- Exercise requirements
In the entries below, find the line with "(** ** Arrays indexed by [Z] *)" and print exactly every line from there up to and including the line with "aget zero a i.", with no other lines.

(Stored dataset items)
=-=-=
(** * Sparse-matrix kernels of scipy/sparse/sparsetools/sparsetools.h

    A shallow embedding of the CSR/CSC/COO conversion routines, of the
    accumulator-based kernels (matrix product, elementwise binary operation,
    duplicate summation) and of the remaining kernels of the file (diagonal,
    matrix-vector products, dense conversion, submatrix extraction, diagonal
    construction, row sorting), followed by the properties proved about them.

    Conventions of the embedding:
    - the index type [I] of the templates is [Z]: index arithmetic is exact,
      the wrap-around of a machine integer is not modelled (on well-formed
      inputs every counter and cursor stays within the array sizes). The
      value type [T] is any type carrying the operations of the [Scalar]
      class ([0], [+], [*] and the test [x != 0]); no law is assumed of
      them unless a theorem says so;
    - a C array or a [std::vector] is a [list]; [a[i]] is [aget]/[idx]/[val]
      and [a[i] = v] is [aset]. An access outside the array is undefined
      behaviour in the source; here a read gives the default value and a
      write changes nothing. The theorems assume well-formed inputs, for
      which every access is in range;
    - a loop [for (I i = lo; i < hi; i++)] is a left fold over
      [seqZ lo (hi - lo)] ([for_range]); the [while] loop of
      [sum_csr_duplicates] is a recursion on a fuel counter and returns [None]
      when the fuel runs out;
    - the call of [std::sort] in [csr_sort_indices] is an argument of the
      embedding; the theorems about it hold for every function that keeps
      the promise of [std::sort] ([sorts_by_key]). *)

From Stdlib Require Import ZArith List Lia Permutation Sorted.
From stdpp Require Import base tactics option list list_numbers sorting.

Open Scope Z_scope.

(** ** Scalars: the value type [T] of the templates *)

Class Scalar (T : Type) := {
  zero : T;
  add : T -> T -> T;
  mul : T -> T -> T;
  nonzero : T -> bool
}.

#[export] Instance Z_Scalar : Scalar Z := {|
  zero := 0;
  add := Z.add;
  mul := Z.mul;
  nonzero := fun x => negb (x =? 0)
|}.

(** ** Arrays indexed by [Z] *)

Definition aget {A : Type} (d : A) (a : list A) (i : Z) : A :=
  if 0 <=? i then default d (a !! Z.to_nat i) else d.

Definition aset {A : Type} (a : list A) (i : Z) (v : A) : list A :=
  if 0 <=? i then <[Z.to_nat i := v]> a else a.

(** [idx] reads an index array, [val] a value array. *)
Definition idx (a : list Z) (i : Z) : Z := aget 0 a i.

Definition val {T : Type} `{Scalar T} (a : list T) (i : Z) : T := aget zero a i.

(** [std::vector<X> v(n, d)] *)
Definition vec_new {A : Type} (n : Z) (d : A) : list A := replicate (Z.to_nat n) d.

(** [v->resize(n, d)] *)
Definition vec_resize {A : Type} (n : Z) (d : A) (v : list A) : list A :=
  take (Z.to_nat n) v ++ replicate (Z.to_nat n - length v) d.

(** [std::copy(src, src + n, dst.begin())] *)
Definition array_copy {A : Type} (src : list A) (n : Z) (dst : list A) : list A :=
  take (Z.to_nat n) src ++ drop (Z.to_nat n) dst.

(** [v->size()] *)
Definition vec_size {A : Type} (v : list A) : Z := Z.of_nat (length v).

(** [for (I i = lo; i < hi; i++) s = body(s, i);] *)
Definition for_range {S : Type} (lo hi : Z) (body : S -> Z -> S) (s : S) : S :=
  foldl body s (seqZ lo (hi - lo)).

Section kernels.
Context {T : Type} `{!Scalar T}.

(** ** Format conversion: [csr_tocsc] and [csc_tocsr] *)

(** The counting loop [temp[Aj[i]]++] over the first [nnz] column indices. *)
Definition count_loop (nnz : Z) (Aj temp : list Z) : list Z :=
  for_range 0 nnz (fun temp i =>
    aset temp (idx Aj i) (idx temp (idx Aj i) + 1)) temp.

(** The prefix-sum loop [Bp[i] = cumsum; cumsum += temp[i]]. *)
Definition cumsum_loop (n : Z) (temp Bp : list Z) : list Z * Z :=
  for_range 0 n (fun '(Bp, cumsum) i =>
    (aset Bp i cumsum, cumsum + idx temp i)) (Bp, 0).

(** One placement of the scatter loop of [csr_tocsc]: entry [j] of row [i]. *)
Definition tocsc_place (i : Z) (Aj : list Z) (Ax : list T)
    (st : list Z * list Z * list T) (j : Z) : list Z * list Z * list T :=
  let '(temp, Bi, Bx) := st in
  let col := idx Aj j in
  let k := idx temp col in
  let Bi := aset Bi k i in
  let Bx := aset Bx k (val Ax j) in
  (aset temp col (idx temp col + 1), Bi, Bx).

Definition csr_tocsc (n_row n_col : Z) (Ap Aj : list Z) (Ax : list T)
    (Bp Bi : list Z) (Bx : list T) : list Z * list Z * list T :=
  let nnz := idx Ap n_row in
  let temp := vec_new n_col 0 in
  let temp := count_loop nnz Aj temp in
  let '(Bp, _) := cumsum_loop n_col temp Bp in
  let Bp := aset Bp n_col nnz in
  let temp := array_copy Bp n_col temp in
  let '(_, Bi, Bx) :=
    for_range 0 n_row (fun st i =>
      let row_start := idx Ap i in
      let row_end := idx Ap (i + 1) in
      for_range row_start row_end (tocsc_place i Aj Ax) st)
    (temp, Bi, Bx) in
  (Bp, Bi, Bx).

Definition csc_tocsr (n_row n_col : Z) (Ap Ai : list Z) (Ax : list T)
    (Bp Bj : list Z) (Bx : list T) : list Z * list Z * list T :=
  csr_tocsc n_col n_row Ap Ai Ax Bp Bj Bx.

(** ** Matrix product: the symbolic pass *)

Definition pass1_row (Ap Aj Bp Bj : list Z)
    (st : list Z * list Z) (i : Z) : list Z * list Z :=
  let '(next, Cp) := st in
  let head := -2 in
  let len := 0 in
  let jj_start := idx Ap i in
  let jj_end := idx Ap (i + 1) in
  let '(next, head, len) :=
    for_range jj_start jj_end (fun st jj =>
      let j := idx Aj jj in
      let kk_start := idx Bp j in
      let kk_end := idx Bp (j + 1) in
      for_range kk_start kk_end (fun '(next, head, len) kk =>
        let k := idx Bj kk in
        if idx next k =? -1
        then (aset next k head, k, len + 1)
        else (next, head, len)) st)
    (next, head, len) in
  let '(next, head) :=
    for_range 0 len (fun '(next, head) _ =>
      let temp := head in
      let head := idx next head in
      (aset next temp (-1), head)) (next, head) in
  (next, aset Cp (i + 1) (idx Cp i + len)).

Definition csr_matmat_pass1 (n_row n_col : Z) (Ap Aj Bp Bj Cp : list Z) : list Z :=
  let next := vec_new n_col (-1) in
  let Cp := aset Cp 0 0 in
  snd (for_range 0 n_row (pass1_row Ap Aj Bp Bj) (next, Cp)).

(** ** Matrix product: the numeric pass *)

(** State carried from row to row: [next], [sums], [nnz], [Cp], [Cj], [Cx]. *)
Definition pass2_state : Type := list Z * list T * Z * list Z * list Z * list T.

Definition pass2_row (Ap Aj : list Z) (Ax : list T) (Bp Bj : list Z) (Bx : list T)
    (st : pass2_state) (i : Z) : pass2_state :=
  let '(next, sums, nnz, Cp, Cj, Cx) := st in
  let head := -2 in
  let len := 0 in
  let jj_start := idx Ap i in
  let jj_end := idx Ap (i + 1) in
  let '(next, sums, head, len) :=
    for_range jj_start jj_end (fun st jj =>
      let j := idx Aj jj in
      let v := val Ax jj in
      let kk_start := idx Bp j in
      let kk_end := idx Bp (j + 1) in
      for_range kk_start kk_end (fun '(next, sums, head, len) kk =>
        let k := idx Bj kk in
        let sums := aset sums k (add (val sums k) (mul v (val Bx kk))) in
        if idx next k =? -1
        then (aset next k head, sums, k, len + 1)
        else (next, sums, head, len)) st)
    (next, sums, head, len) in
  let '(next, sums, head, nnz, Cj, Cx) :=
    for_range 0 len (fun '(next, sums, head, nnz, Cj, Cx) _ =>
      let '(nnz, Cj, Cx) :=
        if nonzero (val sums head)
        then (nnz + 1, aset Cj nnz head, aset Cx nnz (val sums head))
        else (nnz, Cj, Cx) in
      let temp := head in
      let head := idx next head in
      (aset next temp (-1), aset sums temp zero, head, nnz, Cj, Cx))
    (next, sums, head, nnz, Cj, Cx) in
  (next, sums, nnz, aset Cp (i + 1) nnz, Cj, Cx).

Definition csr_matmat_pass2 (n_row n_col : Z)
    (Ap Aj : list Z) (Ax : list T) (Bp Bj : list Z) (Bx : list T)
    (Cp Cj : list Z) (Cx : list T) : list Z * list Z * list T :=
  let next := vec_new n_col (-1) in
  let sums := vec_new n_col zero in
  let nnz := 0 in
  let Cp := aset Cp 0 0 in
  let '(_, _, _, Cp, Cj, Cx) :=
    for_range 0 n_row (pass2_row Ap Aj Ax Bp Bj Bx) (next, sums, nnz, Cp, Cj, Cx) in
  (Cp, Cj, Cx).

(** ** Matrix product with growable output: [csrmucsr] *)

(** State carried from row to row: [next], [sums], [Cp], [Cj], [Cx]. *)
Definition mu_state : Type := list Z * list T * list Z * list Z * list T.

Definition csrmucsr_row (Ap Aj : list Z) (Ax : list T) (Bp Bj : list Z) (Bx : list T)
    (st : mu_state) (i : Z) : mu_state :=
  let '(next, sums, Cp, Cj, Cx) := st in
  let head := -2 in
  let len := 0 in
  let jj_start := idx Ap i in
  let jj_end := idx Ap (i + 1) in
  let '(next, sums, head, len) :=
    for_range jj_start jj_end (fun st jj =>
      let j := idx Aj jj in
      let kk_start := idx Bp j in
      let kk_end := idx Bp (j + 1) in
      for_range kk_start kk_end (fun '(next, sums, head, len) kk =>
        let k := idx Bj kk in
        let sums := aset sums k (add (val sums k) (mul (val Ax jj) (val Bx kk))) in
        if idx next k =? -1
        then (aset next k head, sums, k, len + 1)
        else (next, sums, head, len)) st)
    (next, sums, head, len) in
  let '(next, sums, head, Cj, Cx) :=
    for_range 0 len (fun '(next, sums, head, Cj, Cx) _ =>
      let '(Cj, Cx) :=
        if nonzero (val sums head)
        then (Cj ++ [head], Cx ++ [val sums head])
        else (Cj, Cx) in
      let temp := head in
      let head := idx next head in
      (aset next temp (-1), aset sums temp zero, head, Cj, Cx))
    (next, sums, head, Cj, Cx) in
  (next, sums, aset Cp (i + 1) (vec_size Cx), Cj, Cx).

(** The loop of [csrmucsr] stopped after the rows [0 .. i-1]: the state at
    the start of iteration [i]. *)
Definition csrmucsr_rows (i n_row n_col : Z)
    (Ap Aj : list Z) (Ax : list T) (Bp Bj : list Z) (Bx : list T)
    (Cp Cj : list Z) (Cx : list T) : mu_state :=
  let Cp := vec_resize (n_row + 1) 0 Cp in
  let next := vec_new n_col (-1) in
  let sums := vec_new n_col zero in
  for_range 0 i (csrmucsr_row Ap Aj Ax Bp Bj Bx) (next, sums, Cp, Cj, Cx).

Definition csrmucsr (n_row n_col : Z)
    (Ap Aj : list Z) (Ax : list T) (Bp Bj : list Z) (Bx : list T)
    (Cp Cj : list Z) (Cx : list T) : list Z * list Z * list T :=
  let '(_, _, Cp, Cj, Cx) :=
    csrmucsr_rows n_row n_row n_col Ap Aj Ax Bp Bj Bx Cp Cj Cx in
  (Cp, Cj, Cx).

(** ** Elementwise binary operation: [csr_binop_csr] *)

(** State carried from row to row: [next], [A_row], [B_row], [Cp], [Cj], [Cx]. *)
Definition binop_state : Type :=
  list Z * list T * list T * list Z * list Z * list T.

(** The two loops that add row [i] of [A] to [A_row] and row [i] of [B] to
    [B_row]; the result is [next], [A_row], [B_row], [head], [length]. *)
Definition binop_touch (Ap Aj : list Z) (Ax : list T) (Bp Bj : list Z) (Bx : list T)
    (next : list Z) (A_row B_row : list T) (i : Z)
    : list Z * list T * list T * Z * Z :=
  let head := -2 in
  let len := 0 in
  let i_start := idx Ap i in
  let i_end := idx Ap (i + 1) in
  let '(next, A_row, head, len) :=
    for_range i_start i_end (fun '(next, A_row, head, len) jj =>
      let j := idx Aj jj in
      let A_row := aset A_row j (add (val A_row j) (val Ax jj)) in
      if idx next j =? -1
      then (aset next j head, A_row, j, len + 1)
      else (next, A_row, head, len))
    (next, A_row, head, len) in
  let i_start := idx Bp i in
  let i_end := idx Bp (i + 1) in
  let '(next, B_row, head, len) :=
    for_range i_start i_end (fun '(next, B_row, head, len) jj =>
      let j := idx Bj jj in
      let B_row := aset B_row j (add (val B_row j) (val Bx jj)) in
      if idx next j =? -1
      then (aset next j head, B_row, j, len + 1)
      else (next, B_row, head, len))
    (next, B_row, head, len) in
  (next, A_row, B_row, head, len).

(** The candidate value [result = op(A_row[head], B_row[head])]. *)
Definition binop_result (op : T -> T -> T) (A_row B_row : list T) (head : Z) : T :=
  op (val A_row head) (val B_row head).

(** One iteration of the loop that empties the list of seen columns. *)
Definition binop_drain_step (op : T -> T -> T)
    (st : list Z * list T * list T * Z * list Z * list T)
    : list Z * list T * list T * Z * list Z * list T :=
  let '(next, A_row, B_row, head, Cj, Cx) := st in
  let result := binop_result op A_row B_row head in
  let '(Cj, Cx) :=
    if nonzero result then (Cj ++ [head], Cx ++ [result]) else (Cj, Cx) in
  let temp := head in
  let head := idx next head in
  (aset next temp (-1), aset A_row temp zero, aset B_row temp zero, head, Cj, Cx).

Definition csr_binop_row (op : T -> T -> T)
    (Ap Aj : list Z) (Ax : list T) (Bp Bj : list Z) (Bx : list T)
    (st : binop_state) (i : Z) : binop_state :=
  let '(next, A_row, B_row, Cp, Cj, Cx) := st in
  let '(next, A_row, B_row, head, len) :=
    binop_touch Ap Aj Ax Bp Bj Bx next A_row B_row i in
  let '(next, A_row, B_row, head, Cj, Cx) :=
    for_range 0 len (fun st _ => binop_drain_step op st)
      (next, A_row, B_row, head, Cj, Cx) in
  (next, A_row, B_row, aset Cp (i + 1) (vec_size Cx), Cj, Cx).

(** The loop of [csr_binop_csr] stopped after the rows [0 .. i-1]: the state
    at the start of iteration [i]. *)
Definition csr_binop_rows (i n_row n_col : Z)
    (Ap Aj : list Z) (Ax : list T) (Bp Bj : list Z) (Bx : list T)
    (Cp Cj : list Z) (Cx : list T) (op : T -> T -> T) : binop_state :=
  let Cp := vec_resize (n_row + 1) 0 Cp in
  let next := vec_new n_col (-1) in
  let A_row := vec_new n_col zero in
  let B_row := vec_new n_col zero in
  for_range 0 i (csr_binop_row op Ap Aj Ax Bp Bj Bx) (next, A_row, B_row, Cp, Cj, Cx).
=-=-=
- Written solution
(** ** Arrays indexed by [Z] *)

Definition aget {A : Type} (d : A) (a : list A) (i : Z) : A :=
  if 0 <=? i then default d (a !! Z.to_nat i) else d.

Definition aset {A : Type} (a : list A) (i : Z) (v : A) : list A :=
  if 0 <=? i then <[Z.to_nat i := v]> a else a.

(** [idx] reads an index array, [val] a value array. *)
Definition idx (a : list Z) (i : Z) : Z := aget 0 a i.

Definition val {T : Type} `{Scalar T} (a : list T) (i : Z) : T := aget zero a i.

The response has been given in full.